# To Our Guests on this Site



## ReidRH (Feb 1, 2010)

Tonight when I logged in there were 33 guests on the Site, I would personally Like to invite you to become Members on the site.

There are a lot of Great Folks on the Site and a Wealth of Information Here if you may even Think You would like to Predator hunt or just hang out and talk to a Great bunch of Folks Feel Free to sign up We Would Love to Have You're Company and Opinion too!

If you sign up you can Join the Conversations! We can all get to know you and you can get to know more about us!

God Bless!


----------



## prairiewolf (Feb 19, 2012)

Well said !! I have also noticed a lot of people use the PM ,but never see them post or add to post


----------



## Mo Mo (Sep 16, 2016)

prairiewolf said:


> Well said !! I have also noticed a lot of people use the PM ,but never see them post or add to post


I have seen this before on other sites. What these people will do, is join a website like this one, invite their friends. They don't give 2 sh*ts about what the site is about, they use the sight for messaging for illegal activities. Alot of sites will kick or ban people if they do not contribute. Why this one doesn't, I have no idea For all we know, they are anti hunting people gathering information. I brought this issue up with Admin longtime ago. Nothing ever happened....

...it's kinda like an unsecured border......


----------



## ReidRH (Feb 1, 2010)

I guess we will have to take people at face value Mo Mo, I would like it if there was more activity on here like the old days but we also need to protect the integrity of this site we enjoy so much.

As Long as folks come on here and treat it with respect and follow the rules I say Welcome. I don't have anything to do with the site except the friendships I have cultivated with everyone here even though it is a "Cyber" Friendship so to speak I enjoy the Interaction with everyone here.

That being said I think if someone is causing Problems the admin has ways to deal with it!

Have an Awesome Weekend Everyone!!!


----------



## youngdon (Mar 10, 2010)

I am curious as to the sudden influx of PM ers
and for those who have asked me about them, I'm sorry I have no answers for you. I will say that I recently brought the subject up to admin and am waiting to see if they can shed some light on the subject. We have had the occasional lurker and many who join and don't come back but lately we seem to have dozens every day.


----------



## akiceman25 (Dec 28, 2015)

Mo Mo said:


> I have seen this before on other sites. What these people will do, is join a website like this one, invite their friends. They don't give 2 sh*ts about what the site is about, they use the sight for messaging for illegal activities.
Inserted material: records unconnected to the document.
(** Successive callbacks on the same buffer: all windows fed, and the
    buffer at the end. *)
Fixpoint pa_stream (buf : list sample) (inputs : list (option (list sample)))
    : option (list (list sample) * list sample) :=
  match inputs with
  | [] => Some ([], buf)
  | input :: inputs =>
      match pa_callback_feed buf input with
      | Some (windows, buf) =>
          match pa_stream buf inputs with
          | Some (more, buf) => Some (windows ++ more, buf)
          | None => None
          end
      | None => None
      end
  end.

End AudioBuffer.

(** ** Locating the models (dictate.c, [resolve_basedir] and [make_path]) *)

(** [snprintf(dst, size, ...)] for [size > 0]: the formatted text [out], cut
    to [size - 1] bytes. *)
Definition snprintf (size : nat) (out : list ascii) : list ascii :=
  take (size - 1) out.

(** [readlink(path, buf, bufsiz)]: the target of the link cut to [bufsiz]
    bytes, or a failure. *)
Definition readlink (target : option (list ascii)) (bufsiz : nat)
    : option (list ascii) :=
  take bufsiz <$> target.

(** [getcwd(buf, size)]: NULL when the directory and its terminator do not
    fit. *)
Definition getcwd (cwd : option (list ascii)) (size : nat) : option (list ascii) :=
  match cwd with
  | Some d => if length d <? size then Some d else None
  | None => None
  end.

(** Offset of the last occurrence of the byte [c], which is not NUL. *)
Fixpoint strrchr (s : list ascii) (c : ascii) : option nat :=
  match s with
  | [] => None
  | x :: s =>
      match strrchr s c with
      | Some i => Some (S i)
      | None => if bool_decide (x = c) then Some 0 else None
      end
  end.

(** [sizeof(g_basedir)] and [sizeof(cwd)]. *)
Definition g_basedir_size : nat := 4096.
Definition cwd_size : nat := 2048.

(** The value left in [g_basedir]. [proc_self_exe] is the target of
    /proc/self/exe and [cwd] the working directory, where they can be read. *)
Definition resolve_basedir (proc_self_exe cwd : option (list ascii))
    (argv0 : list ascii) : list ascii :=
  let g_basedir :=
    match readlink proc_self_exe (g_basedir_size - 1) with
    | Some (c :: target) => c :: target
    | _ =>
        match argv0 with
        | "/"%char :: _ => snprintf g_basedir_size argv0
        | _ =>
            match getcwd cwd cwd_size with
            | Some d => snprintf g_basedir_size (d ++ "/"%char :: argv0)
            | None => snprintf g_basedir_size argv0
            end
        end
    end in
  match strrchr g_basedir "/"%char with
  | Some slash => take slash g_basedir
  | None => g_basedir
  end.

(** The text left in [dst]; with [dstsz = 0] nothing is written. *)
Definition make_path (g_basedir : list ascii) (dst : list ascii) (dstsz : nat)
    (rel : list ascii) : list ascii :=
  match dstsz with
  | 0 => dst
  | _ => snprintf dstsz (g_basedir ++ "/"%char :: rel)
  end.

(** The path [resolve_basedir] takes for the program: the link target, else
    an absolute [argv0], else [argv0] below the working directory. *)
Definition executable_path (proc_self_exe cwd : option (list ascii))
    (argv0 path : list ascii) : Prop :=
  (proc_self_exe = Some path /\ path <> []) \/
  ((proc_self_exe = None \/ proc_self_exe = Some []) /\
   ((argv0 !! 0 = Some "/"%char /\ path = argv0) \/
    (argv0 !! 0 <> Some "/"%char /\
     exists d, cwd = Some d /\ length d < cwd_size /\
               path = d ++ "/"%char :: argv0))).

(** ** The worker of the X11 build (dictate.c, XTest variant) *)

(** The part of the loop body of the X11 build's [transcription_worker] that
    follows [SherpaOnnxGetOfflineStreamResult]: the text passed to
    [type_text], if any. *)
Definition x11_transcription_worker_result (r : option (option (list ascii)))
    : option (list ascii) :=
  match r with
  | Some (Some r_text) =>
      if X11.is_garbage (Some r_text) then None
      else
        let text := skip_leading_space r_text in
        Some (text ++ [" "%char])
  | _ => None
  end.

(** ** Events the uinput device can carry *)

(** [typer_init] enables EV_KEY and, with UI_SET_KEYBIT, the key codes
    0..255: the device carries reports and presses and releases of these
    keys. *)
Definition enabled_event (e : input_event) : bool :=
  ((ev_type e =? EV_SYN) && (ev_code e =? SYN_REPORT) && (ev_value e =? 0))%Z
  || ((ev_type e =? EV_KEY) && (0 <=? ev_code e) && (ev_code e <? 256)
      && ((ev_value e =? 0) || (ev_value e =? 1)))%Z.

(** ** Well-formed text *)

(** The UTF-8 text of a sequence of code points. *)
Definition encoded (cps : list N) : list ascii := cps ≫= utf8_encode.

(** * Proofs *)

(** ** Proofs: trimming loops *)

Lemma skip_leading_space_drop text :
  skip_leading_space text = drop_while isspace text.
Proof. induction text as [|c rest IH]; simpl; [done|]. by rewrite IH. Qed.

Lemma drop_while_snoc_true {A} (p : A -> bool) l x :
  p x = true -> drop_end_while p (l ++ [x]) = drop_end_while p l.
Proof.
  intros Hx. unfold drop_end_while. rewrite rev_unit. simpl. by rewrite Hx.
Qed.

Lemma drop_while_snoc_false {A} (p : A -> bool) l x :
  p x = false -> drop_end_while p (l ++ [x]) = l ++ [x].
Proof.
  intros Hx. unfold drop_end_while. rewrite rev_unit. simpl. rewrite Hx.
  simpl. by rewrite rev_involutive.
Qed.

Lemma trim_trailing_le stop text len : trim_trailing stop text len <= len.
Proof.
  induction len as [|len IH]; simpl; [done|].
  destruct (text !! len) as [c|]; [|done].
  destruct (stop c); lia.
Qed.

Lemma trim_trailing_take stop text len :
  len <= length text ->
  take (trim_trailing stop text len) text = drop_end_while stop (take len text).
Proof.
  induction len as [|len IH]; intros Hlen; simpl.
  - by rewrite take_0.
  - destruct (text !! len) as [c|] eqn:Hc.
    + rewrite (take_S_r _ _ _ Hc).
      destruct (stop c) eqn:Hs.
      * rewrite drop_while_snoc_true by done. apply IH. lia.
      * rewrite drop_while_snoc_false by done. by rewrite (take_S_r _ _ _ Hc).
    + apply lookup_ge_None in Hc. lia.
Qed.

Lemma trim_trailing_full stop text :
  take (trim_trailing stop text (length text)) text = drop_end_while stop text.
Proof.
  rewrite trim_trailing_take by done. by rewrite firstn_all.
Qed.

(** ** Proofs: the scanning loop of the garbage filter *)

Lemma uchar_lt c : uchar c < 256.
Proof. apply nat_ascii_bounded. Qed.

Lemma uchar_inj c d : uchar c = uchar d -> c = d.
Proof.
  unfold uchar. intros H.
  rewrite <- (ascii_nat_embedding c), <- (ascii_nat_embedding d). by rewrite H.
Qed.

Lemma distinct_snoc l c :
  distinct (l ++ [c]) = if decide (c ∈ l) then distinct l else S (distinct l).
Proof.
  unfold distinct. induction l as [|x l IH]; simpl.
  - repeat case_decide; try done; exfalso; by eapply not_elem_of_nil.
  - assert (Hx : x ∈ l ++ [c] <-> x ∈ l \/ x = c).
    { rewrite elem_of_app, list_elem_of_singleton. done. }
    assert (Hc : c ∈ x :: l <-> c = x \/ c ∈ l) by apply elem_of_cons.
    repeat case_decide; simpl; rewrite ?IH; repeat case_decide; try done;
      exfalso; intuition (subst; eauto; congruence).
Qed.

Lemma scan_inv_init alnum_test : scan_inv alnum_test [] garbage_scan_init.
Proof.
  unfold scan_inv, garbage_scan_init. cbn [seen unique has_alnum].
  split. { apply length_replicate. }
  split; [|done].
  intros c. by rewrite lookup_replicate_2 by apply uchar_lt.
Qed.
(** [df[moe_col] / 1.645] *)
Definition se_series (moe : Series) : outcome Series :=
  obind (as_floats moe) (fun ms =>
  Return (map (fun m => CFloat (F64.div m F64.c1_645)) ms)).

(** [(df[se_col] / df[estimate_col]) * 100] *)
Definition cv_series (se est : Series) : outcome Series :=
  obind (as_floats se) (fun ss =>
  obind (as_floats est) (fun es =>
  Return (map (fun se => CFloat (F64.mul (F64.div (fst se) (snd se)) F64.c100))
              (combine ss es)))).

(** The body of the loop of lines 54-61. *)
Definition pair_step (pair : string * string) (df : DataFrame)
  : outcome DataFrame :=
  let (estimate_col, moe_col) := pair in
  let se_col := (estimate_col ++ "_SE")%string in
  let cv_col := (estimate_col ++ "_CV")%string in
  obind (getitem df moe_col) (fun m =>
  obind (se_series m) (fun se =>
  let df1 := setitem df se_col se in
  obind (getitem df1 se_col) (fun s =>
  obind (getitem df1 estimate_col) (fun e =>
  obind (cv_series s e) (fun c =>
  Return (setitem df1 cv_col c)))))).

Fixpoint pair_loop (pairs : list (string * string)) (df : DataFrame)
  : outcome DataFrame :=
  match pairs with
  | [] => Return df
  | p :: rest => obind (pair_step p df) (pair_loop rest)
  end.

End EnvSetup.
Alot of sites will kick or ban people if they do not contribute. Why this one doesn't, I have no idea For all we know, they are anti hunting people gathering information. I brought this issue up with Admin longtime ago. Nothing ever happened....
> 
> ...it's kinda like an unsecured border......


I belong to another forum, Alaska outdoors forum, that only allows PM's after they've posted 15 times or purchased a supporting membership for $35.

Just a thought.


----------



## Mo Mo (Sep 16, 2016)

akiceman25 said:


> I belong to another forum, Alaska outdoors forum, that only allows PM's after they've posted 15 times or purchased a supporting membership for $35.
> 
> Just a thought.


I say that PT should follow this kind of thought.


----------



## Mo Mo (Sep 16, 2016)

Today there was a time when there was 19 members on the site. I was on and decided to look at the members that were on. No they weren't guests, but members. I was the only one who had more than zero posts. And every single other member on was using the PM's. Tell me that something isn't fishy........
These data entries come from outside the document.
(** * Gas Town daemon: lifecycle and health subsystem

    A shallow embedding of the supervisor's health classifier and stuck-agent
    remediation ([internal/daemon/agent_health.go]), its respawn bookkeeping
    and policy table (the daemon's [State], [AgentState] and
    [RespawnConfig]), the session-name grammar
    ([internal/session/identity.go], [internal/session/names.go]) and the
    mail-driven lifecycle request processor ([ProcessLifecycleRequests] and
    what it calls), together with the properties stated about them. *)

From Stdlib Require Import ZArith Lia Bool List Ascii String.
From stdpp Require Import base option gmap strings list fin_maps.

Local Open Scope string_scope.
Local Open Scope Z_scope.

(** ** Go's [time] package, as far as the daemon uses it *)

Module GoTime.

(** [time.Duration] is an [int64] count of nanoseconds. *)
Definition Duration := Z.

Definition Nanosecond : Duration := 1.
Definition Second : Duration := 1000000000 * Nanosecond.
Definition Minute : Duration := 60 * Second.
Definition Hour : Duration := 60 * Minute.

Definition minDuration : Duration := - 2 ^ 63.
Definition maxDuration : Duration := 2 ^ 63 - 1.

(** A [time.Time] is an instant, counted here in nanoseconds from Go's zero
    time (January 1, year 1, 00:00:00 UTC), so that [IsZero] is the test
    against [0]. *)
Definition Time := Z.

Definition zeroTime : Time := 0.

Definition IsZero (t : Time) : bool := t =? 0.

(** [t.Sub(u)]: the difference, saturated to the range of a [Duration]. *)
Definition Sub (t u : Time) : Duration :=
  let d := t - u in
  if d <? minDuration then minDuration
  else if maxDuration <? d then maxDuration
  else d.

(** [time.Since(t)] is [time.Now().Sub(t)]. *)
Definition Since (now t : Time) : Duration := Sub now t.

(** [t.Add(d)]. *)
Definition Add (t : Time) (d : Duration) : Time := t + d.

(** [d.Round(m)]: to the nearest multiple of [m], halfway values away from
    zero; [d] itself when [m <= 0]; saturating. *)
Definition lessThanHalf (x y : Duration) : bool := x + x <? y.

Definition Round (d m : Duration) : Duration :=
  if m <=? 0 then d
  else
    let r := Z.rem d m in
    if d <? 0 then
      let r := - r in
      if lessThanHalf r m then d + r
      else
        let d1 := d - m + r in
        if minDuration <=? d1 then d1 else minDuration
    else
      if lessThanHalf r m then d - r
      else
        let d1 := d + m - r in
        if d1 <=? maxDuration then d1 else maxDuration.

End GoTime.

Export GoTime.

(** A Go call returning [(T, error)]; the error is kept as its text. *)
Inductive Result (A : Type) : Type :=
| Ok (a : A)
| Err (msg : string).
Arguments Ok {A} a.
Arguments Err {A} msg.

(** ** Respawn policy table *)

Record RespawnConfig := mkRespawnConfig {
  Delay : Duration;
  StuckThreshold : Duration;
  Trigger : string
}.

Definition DefaultRespawnConfigs : gmap string RespawnConfig :=
  <["deacon" := mkRespawnConfig (5 * Minute) (15 * Minute) "always"]>
  (<["witness" := mkRespawnConfig (5 * Minute) (10 * Minute) "always"]>
  (<["refinery" := mkRespawnConfig 0 (5 * Minute) "mq-not-empty"]> ∅)).

Definition GetRespawnConfig (role : string) : RespawnConfig :=
  match DefaultRespawnConfigs !! role with
  | Some cfg => cfg
  | None => mkRespawnConfig (5 * Minute) (15 * Minute) "always"
  end.

(** ** Persisted supervisor state *)

(** The three [*time.Time] fields are [option]s: [None] is the nil pointer. *)
Record AgentState := mkAgentState {
  Session : string;
  LastPatrolCompleted : option Time;
  RespawnScheduledAt : option Time;
  LastExitedAt : option Time;
  ExitReason : string
}.

(** The zero value [&AgentState{}]. *)
Definition emptyAgentState : AgentState :=
  mkAgentState "" None None None "".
Either the owners of the site don't know or care, or the admin doesn't care or they are in on it. I like this forum, but with all of the anti hunting B.S. going on in the world, the last thing the hunting community needs is one of these no-post members that haven't contributed anything to the site relaying information to some bleeding heart peta organization.


----------



## youngdon (Mar 10, 2010)

I've raised this issue with the admin/ owners. They are looking into it.
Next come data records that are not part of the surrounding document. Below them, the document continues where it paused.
(** [QueryRequest.query]: a raw query is accepted exactly when it has 1 to
    2000 characters and at least one of them is not whitespace; the
    accepted value is the stripped query, non-empty, neither starting nor
    ending with whitespace, and validating it again returns it unchanged. *)
Theorem validate_query_spec (v : string) :
  ((exists w, validate_query v = inr w) <->
     1 <= String.length v <= 2000 /\
     exists ch, In ch (list_ascii_of_string v) /\ py_isspace ch = false) /\
  (forall w, validate_query v = inr w ->
     w = strip v /\ w <> "" /\
     (forall ch rest, w = String ch rest -> py_isspace ch = false) /\
     (forall pre ch, w = pre ++ String ch "" -> py_isspace ch = false) /\
     validate_query w = inr w).
Proof.
  assert (Hne : forall s, strip s <> "" <->
            exists ch, In ch (list_ascii_of_string s) /\ py_isspace ch = false).
  { intros s. rewrite <- lstrip_nonempty_iff.
    destruct (strip_cases s) as [[-> ->]|[c [r [-> [_ ->]]]]]; split; done. }
  unfold validate_query. split.
  - rewrite <- Hne. split.
    + intros [w Hw].
      destruct (Nat.ltb (String.length v) 1) eqn:L1; [discriminate|].
      destruct (Nat.ltb 2000 (String.length v)) eqn:L2; [discriminate|].
      apply Nat.ltb_ge in L1, L2.
      destruct (String.eqb v "" || String.eqb (strip v) "") eqn:B; [discriminate|].
      apply orb_false_iff in B as [_ B]. apply String.eqb_neq in B. split; [lia|exact B].
    + intros [[L1 L2] Hs]. apply Nat.ltb_ge in L1, L2. rewrite L1, L2.
      apply String.eqb_neq in Hs. rewrite Hs.
      destruct (String.eqb v "") eqn:E; [apply String.eqb_eq in E; subst v; discriminate L1|].
      eexists. reflexivity.
  - intros w Hw.
    destruct (Nat.ltb (String.length v) 1) eqn:L1; [discriminate|].
    destruct (Nat.ltb 2000 (String.length v)) eqn:L2; [discriminate|].
    apply Nat.ltb_ge in L1, L2.
    destruct (String.eqb v "" || String.eqb (strip v) "") eqn:B; [discriminate|].
    injection Hw as <-. apply orb_false_iff in B as [_ B]. apply String.eqb_neq in B.
    split; [done|]. split; [exact B|]. split; [|split].
    + apply strip_head.
    + intros pre ch H. exact (rstrip_last _ pre ch H).
    + assert (Hlen : String.length (strip v) <= String.length v).
      { unfold strip. pose proof (lstrip_length v). pose proof (rstrip_length (lstrip v)). lia. }
      assert (Hpos : 1 <= String.length (strip v)) by (destruct (strip v); [done|simpl; lia]).
      apply Nat.ltb_ge in Hpos. assert (Hmax : Nat.ltb 2000 (String.length (strip v)) = false)
        by (apply Nat.ltb_ge; lia).
      rewrite Hpos, Hmax, strip_idem.
      apply String.eqb_neq in B. rewrite B, orb_false_r. reflexivity.
Qed.
Fixpoint skip_ws (s : str) : str :=
  match s with
  | c :: t => if is_ws c then skip_ws t else s
  | [] => []
  end.

Definition is_digit (c : char) : bool := ((48 <=? c) && (c <=? 57))%N.

Definition hex_val (c : char) : option N :=
  if is_digit c then Some (c - 48)%N
  else if ((97 <=? c) && (c <=? 102))%N then Some (c - 87)%N
  else if ((65 <=? c) && (c <=? 70))%N then Some (c - 55)%N
  else None.

Definition hex4 (a b c d : char) : option N :=
  match hex_val a, hex_val b, hex_val c, hex_val d with
  | Some x, Some y, Some z, Some w => Some (((x * 16 + y) * 16 + z) * 16 + w)%N
  | _, _, _, _ => None
  end.

Definition is_high_surrogate (u : N) : bool := ((55296 <=? u) && (u <=? 56319))%N.
Definition is_low_surrogate (u : N) : bool := ((56320 <=? u) && (u <=? 57343))%N.
Definition join_surrogates (hi lo : N) : N :=
  (65536 + ((hi - 55296) * 1024 + (lo - 56320)))%N.

(** The character a one-letter escape stands for. *)
Definition simple_escape (e : char) : option char :=
  if (e =? 34)%N then Some 34%N          (* a double quote *)
  else if (e =? 92)%N then Some 92%N     (* a backslash *)
  else if (e =? 47)%N then Some 47%N     (* a slash *)
  else if (e =? 98)%N then Some 8%N      (* backspace *)
  else if (e =? 102)%N then Some 12%N    (* form feed *)
  else if (e =? 110)%N then Some 10%N    (* line feed *)
  else if (e =? 114)%N then Some 13%N    (* carriage return *)
  else if (e =? 116)%N then Some 9%N     (* tab *)
  else None.

(** [scanstring]: the text after an opening quote, up to the closing one. *)
Fixpoint scanstring (s : str) (acc : str) : option (str * str) :=
  match s with
  | [] => None
  | c :: t =>
      if (c =? 34)%N then Some (rev acc, t)
      else if (c =? 92)%N then
        match t with
        | [] => None
        | e :: t1 =>
            if (e =? 117)%N then
              match t1 with
              | a :: b :: c1 :: d :: t2 =>
                  match hex4 a b c1 d with
                  | None => None
                  | Some uni =>
                      if is_high_surrogate uni then
                        match t2 with
                        | bs :: u :: a2 :: b2 :: c2 :: d2 :: t3 =>
                            if ((bs =? 92) && (u =? 117))%N then
                              match hex4 a2 b2 c2 d2 with
                              | None => None
                              | Some uni2 =>
                                  if is_low_surrogate uni2
                                  then scanstring t3 (join_surrogates uni uni2 :: acc)
                                  else scanstring t2 (uni :: acc)
                              end
                            else scanstring t2 (uni :: acc)
                        | _ => scanstring t2 (uni :: acc)
                        end
                      else scanstring t2 (uni :: acc)
                  end
              | _ => None
              end
            else
              match simple_escape e with
              | Some x => scanstring t1 (x :: acc)
              | None => None
              end
        end
      else if (c <? 32)%N then None
      else scanstring t (c :: acc)
  end.

Fixpoint digits (s : str) : str * str :=
  match s with
  | c :: t => if is_digit c then let (d, r) := digits t in (c :: d, r) else ([], s)
  | [] => ([], [])
  end.

Definition Z_of_digits (d : str) : Z :=
  fold_left (fun acc c => acc * 10 + Z.of_N (c - 48))%Z d 0%Z.

(** The sign of a number and what follows it. *)
Definition number_sign (s : str) : bool * str :=
  match s with
  | c :: t => if (c =? 45)%N then (true, t) else (false, s)
  | [] => (false, s)
  end.

(** The integer part: [0], or a non-zero digit and more digits. *)
Definition number_int (s : str) : option (str * str) :=
  match s with
  | c :: t =>
      if (c =? 48)%N then Some ([c], t)
      else if ((49 <=? c) && (c <=? 57))%N then
        let (d, r) := digits t in Some (c :: d, r)
      else None
  | [] => None
  end.

(** The fraction, when a dot and at least one digit follow. *)
Definition number_frac (s : str) : str * str :=
  match s with
  | c :: t =>
      if (c =? 46)%N then
        match digits t with
        | ([], _) => ([], s)
        | (d, r) => (d, r)
        end
      else ([], s)
  | [] => ([], s)
  end.

(** The exponent, when [e] or [E], an optional sign and at least one digit
    follow. *)
Definition number_exp (s : str) : option Z * str :=
  match s with
  | c :: t =>
      if ((c =? 101) || (c =? 69))%N then
        let (negative, t1) :=
          match t with
          | g :: t' =>
              if (g =? 45)%N then (true, t')
              else if (g =? 43)%N then (false, t') else (false, t)
          | [] => (false, t)
          end in
        match digits t1 with
        | ([], _) => (None, s)
        | (d, r) => (Some (if negative then - Z_of_digits d else Z_of_digits d)%Z, r)
        end
      else (None, s)
  | [] => (None, s)
  end.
I doubt the antis are getting anything here. They ont need to read our stuff. They just make it up as they go.


----------



## ReidRH (Feb 1, 2010)

Thats prolly a good Idea YD!


----------



## Mo Mo (Sep 16, 2016)

14 "members" on the site.....13 are having a personal messenger circle jerk......it's almost as if we need to change the name of the website to PTmatch(dot)com......meet interesting single predator hunters near you.


----------



## prairiewolf (Feb 19, 2012)

LMAO !!!


----------



## C2C (Mar 17, 2012)

Mo Mo said:


> 14 "members" on the site.....13 are having a personal messenger circle jerk......it's almost as if we need to change the name of the website to PTmatch(dot)com......meet interesting single predator hunters near you.


 :smiley-confused005: Not me .. Im a multi predator hunter ..LOL .


----------